Their police escort pulls the vehicle into the police station, and the two women are swarmed by detectives. Inko feels Mitsuki pull away and instantly regrets the cold clammy sweat that sticks to her palms. Detective Tsukauchi leads Mitsuki away, both nearly sprinting into the building. The driver who escorted both women to the station directed Inko to the station’s lobby. In the waiting area she was offered a lukewarm cup of water, a scalding hot black tea and a mostly lumpy cushioned chair while she awaited for the news of Katsuki’s fate.

Inko accepted the tea, though mostly to have something to hold in her hands rather than to actually drink. She blinked a few times, staring pensively into nothing at all. The world flashed around her and the black tea, still filled to the brim, felt cool within the palms of her frozen hands. The cracked clock on the wall above her read half past three in the morning. The lobby was still crowded with armed uniforms, though less so than when she and Mitsuki had first arrived in a flurry of sirens and yelling.

A disheveled man looking as exhausted as she felt took the seat across from Inko.

“Bakugo Katsuki has been rescued. He is now with Mrs. Bakugo, being monitored by our doctors.”

At least one of the boys she had raised had survived. Inko nodded to Katsuki’s homeroom teacher, Mr. Aizawa.

“Thank you for bringing our Katsuki home Mr. Aizawa. Thank you for keeping your promise.”

Inko felt so detached from the world around her. She could not even feel the words as they left her lips, her voice speaking the words she was expected to produce. Inko wondered if her spirit had already floated away, leaving behind her shell of a body seated in a plastic cushioned police station chair. Aizawa steepled his fingers. The eyebags under his eyes bruised his unshaven face, making him look even older than she felt.

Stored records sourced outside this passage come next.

Lemma pending_pairs_view (s : St) p : pending_pairs s = Ok p ↔ ∃ known, view_queue s = Ok (known, p).
Proof.
  unfold pending_pairs, view_queue, rows_queue. destruct (outcome_rows s) as [rows|]; simpl; [|naive_solver].
  destruct (acknowledged rows); simpl; [|naive_solver]. destruct (queued rows); simpl; naive_solver.
Qed.

Lemma rows_queue_app rows r acked q acked' q' : acknowledged rows = Ok acked → queued rows = Ok q →
  acknowledged [r] = Ok acked' → queued [r] = Ok q' →
  acknowledged (rows ++ [r]) = Ok (acked ++ acked') ∧ queued (rows ++ [r]) = Ok (q ++ q').
Proof.
  unfold acknowledged, queued. intros Ha Hq Ha' Hq'. rewrite !List.filter_app, !mapR_app, Ha, Hq, Ha', Hq'. done.
Qed.

(** Queued rows of the whole journal are those of its outcomes. *)
Lemma queued_filter l : queued (List.filter is_outcome l) = queued l.
Proof.
  unfold queued. f_equal. induction l as [|r l IH]; [done|]. simpl. unfold is_outcome at 1.
  destruct (outcome_kind r "enqueue") eqn:E; simpl; [rewrite E; by f_equal|]. destruct (outcome_kind r "ack"); simpl; rewrite ?E; done.
Qed.

Lemma filter_acked acked (q : list (string * json)) i : List.filter (λ ib, negb (mem ib.1 (acked ++ [i]))) q
  = without i (List.filter (λ ib, negb (mem ib.1 acked)) q).
Proof.
  unfold without. induction q as [|[k b] q IH]; [done|]. simpl.
  assert (mem k (acked ++ [i]) = mem k acked || String.eqb k i) as ->.
  { apply eq_true_iff_eq. rewrite orb_true_iff, !mem_elem, String.eqb_eq. set_solver. }
  destruct (mem k acked); simpl; [done|]. destruct (String.eqb k i); simpl; [done|]. by rewrite IH.
Qed.

Lemma enqueue_refines (s : St) body s' a a' : queue_ok s → view_queue s = Ok a → enqueue s body = Ok s' → view_queue s' = Ok a' →
  queue_ok s' ∧ queue_step a (Enqueue body) a'.
Proof.
  intros Hok Ha H Ha'. unfold enqueue in H. bind H as v Hv. bind H as identity Hid. bind H as [] _. bind H as w _. bind H as [] _.
  bind H as l Hl. bind H as q Hq. apply get_or_Ok in Hv.
  assert (v = JStr identity) as -> by (unfold text_json in Hid; destruct v; [done..| |done|done]; unfold text in Hid; by res_inv).
  unfold view_queue in Ha. bind Ha as rows Hrows. pose proof Hrows as Hrows'. apply outcome_rows_Ok in Hrows' as (l0 & Hl0 & Erows).
  assert (l0 = l) as -> by congruence. unfold rows_queue in Ha. bind Ha as acked Hacked. bind Ha as q0 Hq0. injection Ha as <-.
  assert (q0 = q) as -> by (rewrite Erows, queued_filter in Hq0; congruence).
  destruct (assoc identity q) as [prior|] eqn:Ep.
  - bind H as [] _. injection H as <-. unfold view_queue in Ha'. rewrite Hrows in Ha'. cbn [mbind res_bind] in Ha'.
    unfold rows_queue in Ha'. rewrite Hacked, Hq0 in Ha'. injection Ha' as <-. split; [done|].
    eapply queue_known; [done|]. apply assoc_is_Some. by exists prior.
  - bind H as p Hp. bind H as n Hn. bind H as [x s2] Happ. injection H as <-. apply count_Ok' in Hn as [Hn _].
    unfold pending in Hp. bind Hp as pp Hpp. injection Hp as <-.
    apply pending_pairs_view in Hpp as (known & Hview). unfold view_queue in Hview. rewrite Hrows in Hview. cbn [mbind res_bind] in Hview.
    unfold rows_queue in Hview. rewrite Hacked, Hq0 in Hview. injection Hview as <- <-. unfold zlen in Hn. rewrite length_fmap in Hn.
    unfold view_queue in Ha'. bind Ha' as rows' Hrows'. pose proof Hrows' as Hr. apply outcome_rows_Ok in Hr as (l' & Hl' & ->).
    destruct (append_same _ _ _ _ _ _ _ Hl Happ Hl') as (r & -> & _ & (prev & at_ & ->)). rewrite List.filter_app, <- Erows in *.
    set (r := jupdate _ _) in *. change (List.filter is_outcome [r]) with [r] in *.
    destruct (rows_queue_app rows r acked q [] [(identity, body)] Hacked Hq0 eq_refl eq_refl) as [E1 E2].
    unfold rows_queue in Ha'. rewrite E1, E2 in Ha'. cbn [mbind res_bind] in Ha'. injection Ha' as <-. rewrite app_nil_r in *.
    assert (Hnot : mem identity acked = false).
    { apply not_true_iff_false. intros Hin%mem_elem. apply (Hok _ Hrows _ _ Hacked Hq0) in Hin. apply assoc_is_Some in Hin as [? ?]. congruence. }
    split.
    + intros rows2 Hrows2 acked2 q2 Hacked2 Hq2. rewrite Hrows' in Hrows2. injection Hrows2 as <-.
      rewrite E1 in Hacked2. rewrite E2 in Hq2. injection Hacked2 as <-. injection Hq2 as <-.
      destruct (Hok _ Hrows _ _ Hacked Hq0) as [H1 H2]. split.
      * intros i b [Hin|Hin]%elem_of_app; [by apply H1|]. apply list_elem_of_singleton in Hin as [= -> ->]. done.
      * intros i Hi%H2. rewrite fmap_app. set_solver.
    + rewrite fmap_app, List.filter_app. simpl. rewrite Hnot. simpl. apply queue_new; [done| |unfold zlen; lia].
      intros Hin%assoc_is_Some. rewrite Ep in Hin. by destruct Hin.
Qed.

Lemma without_absent i p : i ∉ p.*1 → without i p = p.
Proof.
  unfold without. induction p as [|[k b] p IH]; [done|]. simpl. intros Hi. rewrite not_elem_of_cons in Hi. destruct Hi as [Hk Hi].
  rewrite (proj2 (String.eqb_neq k i)) by congruence. simpl. by rewrite IH.
Qed.

(** The bodies' own occasions are those they are filed under. *)
Lemma body_ids rows acked q ids : rows_ok rows → acknowledged rows = Ok acked → queued rows = Ok q →
  mapR (str_of "occasion_id") (List.filter (λ ib, negb (mem ib.1 acked)) q).*2 = Ok ids →
  ids = (List.filter (λ ib, negb (mem ib.1 acked)) q).*1.
Proof.
  intros Hok Ha Hq. destruct (Hok _ _ Ha Hq) as [Hid _]. clear Ha Hq Hok.
  assert (Hid' : ∀ i b, (i, b) ∈ List.filter (λ ib, negb (mem ib.1 acked)) q → jget "occasion_id" b = Some (JStr i)).
  { intros i b Hin%list_elem_of_In. apply filter_In in Hin as [Hin _]. by apply Hid, list_elem_of_In. }
  clear Hid. revert ids. induction (List.filter _ q) as [|[i b] p IH]; intros ids H; cbn [fmap list_fmap mapR] in H; [by injection H as <-|].
  cbn [snd] in H. bind H as x Hx. bind H as k Hk. injection H as <-.
  rewrite (str_of_Ok "occasion_id" b i) in Hx by (apply Hid'; left). injection Hx as <-.
  simpl. f_equal. apply IH; [|done]. intros i' b' Hin. apply Hid'. by right.
Qed.

(** The acknowledgement itself, before the queue may restart. *)
Lemma ack_row (s : St) i s1 known p acked rows : queue_ok s → outcome_rows s = Ok rows → acknowledged rows = Ok acked →
  rows_queue rows = Ok (known, p) → mem i p.*1 = true → 
  Ledger.append s EDGE_OUTCOMES (JObj [("kind", JStr "ack"); ("occasion_id", JStr i)]%string) = Ok s1 → ∀ rows1,
  outcome_rows s1.2 = Ok rows1 → rows_ok rows1 ∧ rows_queue rows1 = Ok (known, without i p).
Proof.
  intros Hok Hrows Hacked Hv Hm Happ rows1 Hrows1. destruct s1 as [x s1]. simpl in *.
  pose proof Hrows as H. apply outcome_rows_Ok in H as (l & Hl & Erows). apply outcome_rows_Ok in Hrows1 as (l1 & Hl1 & ->).
  destruct (append_same _ _ _ _ _ _ _ Hl Happ Hl1) as (r & -> & _ & (prev & at_ & ->)).
  rewrite List.filter_app, <- Erows. set (r := jupdate _ _). change (List.filter is_outcome [r]) with [r].
  unfold rows_queue in Hv. rewrite Hacked in Hv. cbn [mbind res_bind] in Hv. bind Hv as q Hq. injection Hv as <- <-.
  destruct (rows_queue_app rows r acked q [i] [] Hacked Hq eq_refl eq_refl) as [E1 E2]. rewrite app_nil_r in E2.
  destruct (Hok _ Hrows _ _ Hacked Hq) as [H1 H2]. split.
  - intros acked2 q2 Ha2 Hq2. rewrite E1 in Ha2. rewrite E2 in Hq2. injection Ha2 as <-. injection Hq2 as <-. split; [done|].
    intros k [Hk|Hk]%elem_of_app; [by apply H2|]. apply list_elem_of_singleton in Hk as ->.
    apply mem_elem, list_elem_of_fmap in Hm as (ib & -> & Hin%list_elem_of_In). apply filter_In in Hin as [Hin _].
    apply list_elem_of_fmap. exists ib. split; [done|]. by apply list_elem_of_In.
  - unfold rows_queue. rewrite E1, E2. cbn [mbind res_bind]. by rewrite filter_acked.
Qed.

“It was actually due to the efforts of a handful of Bakugo’s classmates. They ignored my orders to stay home and safe- instead they succeeded where half of the police task force and hero units of Musutafu failed. They rescued Bakugo from the League of Villains.”

Children saving children. What had this world come to?

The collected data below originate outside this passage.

(* ===== verification/KvCapsules.v ===== *)
(** * Key/value capsules ([unimem/kv_capsules.py])

    Opaque model data of a memory, held in several pools under a key bound to
    the tenant, the memory's content and the model; a signed journal says
    which capsules are active.  The reference pools are modelled from the
    source; registered adapters are an instance of the same class.  Whether a
    memory is admitted, its statement and the tenant's secret are inputs.
    [register_pool] and [register_compressor] fill process tables at start-up
    and are left out. *)

From S2P Require Import Prelude Sha256 Base64 Wire Origin Merkle Journal Strings Number Ledger Seal Vda Lineage ChangeStream.
Local Open Scope Z_scope.

Definition INDEX : string := "kv-capsules.jsonl".
Definition MAX_KV_BYTES : Z := 64 * 1024 * 1024.

(** ** Pools *)

(** [put], [get] and [delete] of the pool of a name; an operation that raises
    may have had an effect. *)
Class Pools (P : Type) := {
  installed : P → string → bool;
  pool_put : P → string → string → string → P * res pyexn ();
  pool_get : P → string → string → res pyexn string;
  pool_delete : P → string → string → P * res pyexn ();
}.

(** What a pool promises: it returns what was put last, nothing after a
    deletion, and the pools and keys are independent. *)
Class PoolLaws (P : Type) `{Pools P} := {
  put_get : ∀ p n k v p', pool_put p n k v = (p', Ok ()) → pool_get p' n k = Ok v;
  put_other : ∀ p n k v p' r m j, pool_put p n k v = (p', r) → (m, j) ≠ (n, k) → pool_get p' m j = pool_get p m j;
  delete_get : ∀ p n k p', pool_delete p n k = (p', Ok ()) → is_ok (pool_get p' n k) = false;
  delete_other : ∀ p n k p' r m j, pool_delete p n k = (p', r) → (m, j) ≠ (n, k) → pool_get p' m j = pool_get p m j;
}.

(** *** [MemoryPool] and [DiskPool] *)

Module MemoryPool.
Definition values := list (string * string).
Definition put (m : values) (key value : string) : values := assoc_set key value m.
Definition get (m : values) (key : string) : res pyexn string := get_or (assoc key m) KeyError.
Definition delete (m : values) (key : string) : values := assoc_del key m.
End MemoryPool.

Module DiskPool.
(** The files of the pool's directory by key. *)
Definition files := list (string * string).
Definition _path (key : string) : res pyexn () := require (is_hash key) ValueError.
Definition put (d : files) (key value : string) : files * res pyexn () :=
    if byte_len value <=? MAX_KV_BYTES then
      match _path key with Ok _ => (assoc_set key value d, Ok ()) | Err e => (d, Err e) end
    else (d, Err ValueError).
Definition get (d : files) (key : string) : res pyexn string :=
    _path key;;
    value ← get_or (assoc key d) FileNotFoundError;
    require (byte_len value <=? MAX_KV_BYTES) ValueError;; Ok value.
Definition delete (d : files) (key : string) : files * res pyexn () :=
    match _path key with Ok _ => (assoc_del key d, Ok ()) | Err e => (d, Err e) end.
End DiskPool.

(** The two reference pools under their names. *)
Record reference_pools := ReferencePools { memory_pool : MemoryPool.values; disk_pool : DiskPool.files }.
#[local] Instance reference_pools_ops : Pools reference_pools := {
  installed _ n := String.eqb n "memory" || String.eqb n "disk";
  pool_put p n k v :=
    if String.eqb n "disk" then let '(d, r) := DiskPool.put (disk_pool p) k v in (ReferencePools (memory_pool p) d, r)
    else if String.eqb n "memory" then (ReferencePools (MemoryPool.put (memory_pool p) k v) (disk_pool p), Ok ())
    else (p, Err KeyError);
  pool_get p n k :=
    if String.eqb n "disk" then DiskPool.get (disk_pool p) k
    else if String.eqb n "memory" then MemoryPool.get (memory_pool p) k else Err KeyError;
  pool_delete p n k :=
    if String.eqb n "disk" then let '(d, r) := DiskPool.delete (disk_pool p) k in (ReferencePools (memory_pool p) d, r)
    else if String.eqb n "memory" then (ReferencePools (MemoryPool.delete (memory_pool p) k) (disk_pool p), Ok ())
    else (p, Err KeyError);
}.

(** ** Compressors *)

Record compressor := Compressor { compress : string → string; decompress : string → string }.
Module IdentityCompression.
Definition compress (value : string) : string := value.
Definition decompress (value : string) : string := value.
End IdentityCompression.
Definition identity : compressor := Compressor IdentityCompression.compress IdentityCompression.decompress.

(** ** Capsules *)

Section capsules.
Context {St P} `{LG : Ledger St} `{SL : !Sealed St} `{PO : Pools P}.
Variable compressors : list (string * compressor).
(** The tenant's secret, when it is initialized. *)
Variable secret : option string.
Variable now : string.

Record capsules := Capsules { log : St; pools : P }.

Definition _model (value : string) : res pyexn string := require (is_hash value) ValueError;; Ok value.

Definition _tenant_key (source_hash model : string) : res pyexn string :=
  s ← get_or secret PermissionError;
  a ← get_or (unhex source_hash) ValueError; b ← get_or (unhex model) ValueError;
  Ok (hmac_hex s (String.append "unimem-kv-capsule-v1" (String "000" (String.append a b)))).

(** The hash of the admitted statement. *)
Definition _source (statement : option string) : res pyexn string :=
  s ← get_or statement PermissionError; Ok (sha256_hex s).

Definition is_id (key : string) (row : json) : bool := bool_decide (jget "id" row = Some (JStr key)).
Definition is_status (st : string) (row : json) : bool := bool_decide (jget "status" row = Some (JStr st)).
Definition of_memory (memory_id : string) (row : json) : bool := bool_decide (jget "memory_id" row = Some (JStr memory_id)).

(** The loop over the tiers; a failure leaves the completed ones for the
    rollback. *)
Fixpoint put_all (p : P) (key value : string) (names completed : list string) : P * res (list string) () :=
  match names with
  | [] => (p, Ok ())
  | n :: rest =>
      match pool_put p n key value with
      | (p, Ok _) => put_all p key value rest (completed ++ [n])
      | (p, Err _) => (p, Err completed)
      end
  end.
Definition roll_back (p : P) (key : string) (completed : list string) : P :=
  foldl (λ p n, (pool_delete p n key).1) p (rev completed).

Definition below (a b : json) : bool :=
  match num_value a, num_value b with Some x, Some y => dec_ltb x y | _, _ => false end.

Definition build (c : capsules) (memory_id model_fingerprint kv_bytes : string) (promotion_score promotion_threshold : json)
    (tiers : list string) (compressor_name : string) (statement : option string) : capsules * res pyexn json :=
  match (model ← _model model_fingerprint;
         score ← number promotion_score 0 1;
         threshold ← number promotion_threshold 0 1;
         require (negb (below score threshold)) PermissionError;;
         require (negb (String.eqb kv_bytes "") && (byte_len kv_bytes <=? MAX_KV_BYTES)) ValueError;;
         ts ← mapR (λ n, text n 64) tiers;
         let names := sorted_set ts in
         _ ← count (Z.of_nat (length names)) 1 16;
         require (forallb (λ n, installed (pools c) n || String.eqb n "disk") names) ValueError;;
         comp ← get_or (assoc compressor_name compressors) ValueError;
         source_hash ← _source statement;
         key ← _tenant_key source_hash model;
         let compressed := compress comp kv_bytes in
         require (byte_len compressed <=? MAX_KV_BYTES) ValueError;;
         let record := JObj [("id", JStr key); ("memory_id", JStr memory_id); ("memory_hash", JStr source_hash);
                             ("model_fingerprint", JStr model); ("kv_digest", JStr (sha256_hex compressed));
                             ("kv_bytes", JInt (byte_len compressed)); ("tiers", JList (map JStr names));
                             ("compressor", JStr compressor_name); ("promotion_score", score);
                             ("promotion_threshold", threshold); ("status", JStr "active")]%string in
         rows ← journal (log c) INDEX;
         Ok (key, names, compressed, record, List.filter (λ r, is_id key r && is_status "active" r) rows))
  with
  | Err e => (c, Err e)
  | Ok (key, names, compressed, record, prior) =>
      match last prior with
      | Some p => (c, if py_eqb p record then Ok p else Err ValueError)
      | None =>
          match put_all (pools c) key compressed names [] with
          | (ps, Err completed) => (Capsules (log c) (roll_back ps key completed), Err RuntimeError)
          | (ps, Ok _) =>
              match append (log c) INDEX record with
              | Err e => (Capsules (log c) ps, Err e)
              | Ok (signed, l) => (Capsules l ps, item "record" signed)
              end
          end
      end
  end.

(** The first tier that holds the capsule's bytes. *)
Fixpoint first_tier (p : P) (key : string) (kv_digest : json) (comp : json) (names : list json) : res pyexn string :=
  match names with
  | [] => Err FileNotFoundError
  | n :: rest =>
      match (name ← match n with JStr s => Ok s | _ => Err TypeError end;
             compressed ← pool_get p name key;
             require (bool_decide (kv_digest = JStr (sha256_hex compressed))) ValueError;;
             name ← match comp with JStr s => Ok s | _ => Err TypeError end;
             d ← get_or (assoc name compressors) KeyError; Ok (decompress d compressed)) with
      | Ok v => Ok v
      | Err _ => first_tier p key kv_digest comp rest
      end
  end.

Definition get (c : capsules) (memory_id model_fingerprint : string) (statement : option string) : res pyexn string :=
  model ← _model model_fingerprint;
  source_hash ← _source statement;
  key ← _tenant_key source_hash model;
  rows ← journal (log c) INDEX;
  record ← get_or (last (List.filter (is_id key) rows)) KeyError;
  require (is_status "active" record) KeyError;;
  h ← item "memory_hash" record; m ← item "model_fingerprint" record;
  require (bool_decide (h = JStr source_hash) && bool_decide (m = JStr model)) PermissionError;;
  names ← list_of "tiers" record; kv_digest ← item "kv_digest" record; comp ← item "compressor" record;
  first_tier (pools c) key kv_digest comp names.

(** ** Eviction *)

(** One capsule out of its tiers: those it was removed from and those that
    failed. *)
Fixpoint delete_all (p : P) (key : string) (names : list string) : P * list string * list string :=
  match names with
  | [] => (p, [], [])
  | n :: rest =>
      let '(p, r) := pool_delete p n key in
      let '(p, removed, failed) := delete_all p key rest in
      match r with Ok _ => (p, n :: removed, failed) | Err _ => (p, removed, n :: failed) end
  end.
Definition tier_names (record : json) : res pyexn (list string) :=
  l ← list_of "tiers" record; mapR (λ n, match n with JStr s => Ok s | _ => Err TypeError end) l.

(** The loop over the matching records; [Err] keeps the state reached. *)
Fixpoint evict_rows (c : capsules) (reason : string) (matches : list json) (removed failed tiers : list string) :
    capsules * res pyexn (list string * list string * list string) :=
  match matches with
  | [] => (c, Ok (removed, failed, tiers))
  | record :: rest =>
      match (key ← str_of "id" record; names ← tier_names record; Ok (key, names)) with
      | Err e => (c, Err e)
      | Ok (key, names) =>
          let '(p, gone, lost) := delete_all (pools c) key names in
          let next l := evict_rows (Capsules l p) reason rest (removed ++ gone) (failed ++ lost) (tiers ++ names) in
          match lost with
          | [] =>
              match append (log c) INDEX (jupdate record [("status", JStr "evicted"); ("reason", JStr reason)]%string) with
              | Err e => (Capsules (log c) p, Err e)
              | Ok (_, l) => next l
              end
          | _ => next (log c)
          end
      end
  end.

Definition REASONS : list string := ["retract"; "erase"; "quarantine"; "supersede"]%string.

Definition evict (c : capsules) (memory_id reason : string) : capsules * res pyexn json :=
  match (require (mem reason REASONS) ValueError;;
         _ ← text memory_id 512;
         rows ← journal (log c) INDEX;
         Ok (List.filter (λ r, of_memory memory_id r && is_status "active" r) rows)) with
  | Err e => (c, Err e)
  | Ok matches =>
      match evict_rows c reason matches [] [] [] with
      | (c, Err e) => (c, Err e)
      | (c, Ok (removed, failed, tiers)) =>
          match (revision ← digest (JList (map JStr (sort_strings removed)));
                 d ← digest (JList [JStr reason; JStr memory_id; JStr now]);
                 '(event, l) ← publish now (log c)
                   (Change (JStr reason) (JStr memory_id) (JList []) (JStr "") (JStr "") (JStr "") (JStr revision))
                   ("kv-" +:+ String.substring 0 32 d);
                 n ← item "sequence" event; Ok (n, l)) with
          | Err e => (c, Err e)
          | Ok (n, l) =>
              (Capsules l (pools c), Ok (JObj [("memory_id", JStr memory_id); ("reason", JStr reason);
                 ("capsule_tiers", JList (map JStr (sorted_set tiers)));
                 ("removed_tiers", JList (map JStr (sorted_set removed)));
                 ("failed_tiers", JList (map JStr (sorted_set failed))); ("event_sequence", n)]%string))
          end
      end
  end.

(** [evict_sources]: the memories with an active capsule, in order. *)
Fixpoint evict_each (c : capsules) (identities : list string) : capsules * res pyexn (list json) :=
  match identities with
  | [] => (c, Ok [])
  | i :: rest =>
      match journal (log c) INDEX with
      | Err e => (c, Err e)
      | Ok rows =>
          match List.filter (λ r, of_memory i r && is_status "active" r) rows with
          | [] => evict_each c rest
          | _ =>
              match evict c i "erase" with
              | (c, Err e) => (c, Err e)
              | (c, Ok receipt) =>
                  match evict_each c rest with
                  | (c, Ok receipts) => (c, Ok (receipt :: receipts))
                  | (c, Err e) => (c, Err e)
                  end
              end
          end
      end
  end.
Definition evict_sources (c : capsules) (identities : list string) : capsules * res pyexn (list json) :=
  match journal (log c) INDEX with
  | Err e => (c, Err e)
  | Ok rows => evict_each c (List.filter (λ i, existsb (of_memory i) rows) (sorted_set identities))
  end.

Definition status (c : capsules) (memory_id : string) : res pyexn (list json) :=
  rows ← journal (log c) INDEX; Ok (List.filter (of_memory memory_id) rows).
End capsules.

“Katsuki made friends?” Which seemed like an odd thing for Inko to fixate on at the moment. But perhaps this was the only thing keeping her grounded.

Aizawa did not smile, his face unaccustomed to such movements; but his eyes softened, barely. “I would say so. The group of students that went to save him are the same ones he spends lunch with and completes group activities with. The group included: Kirishima Eijiro, Ashido Mina, Uraraka Ochaco, Sero Hanta and Yaoyorozu Momo.”

Inko nodded, more to herself than in a response. She had seen these students at the Sports Festival earlier on in the year, and had upon occasion heard their names in conservations with Katsuki. Inko was so glad that these students shared such a friendship with Katsuki, though vehemently wished that they would have prioritized their own safety as well. No child should risk their life so freely. They didn’t yet understand how much of the world would miss them.

The buzzing of Aizawa’s phone caught both their attention. He looked up from the text message to meet Inko’s pleading stare.

“Bakugo Katsuki has been released by our medical team. I can take you to see him now.”

“Please.” Inko breathed desperately.

The two stood, and Inko rushed to the infirmary, leaving behind only the last guilty thought, that Inko wished it was her own son that had been found alive.

Notes:

Don't worry about Izuku, yes he is dead, but not "dead dead". Ya know? Also this story is set at the very beginning. So before Izuku is discovered by our ghost hunters!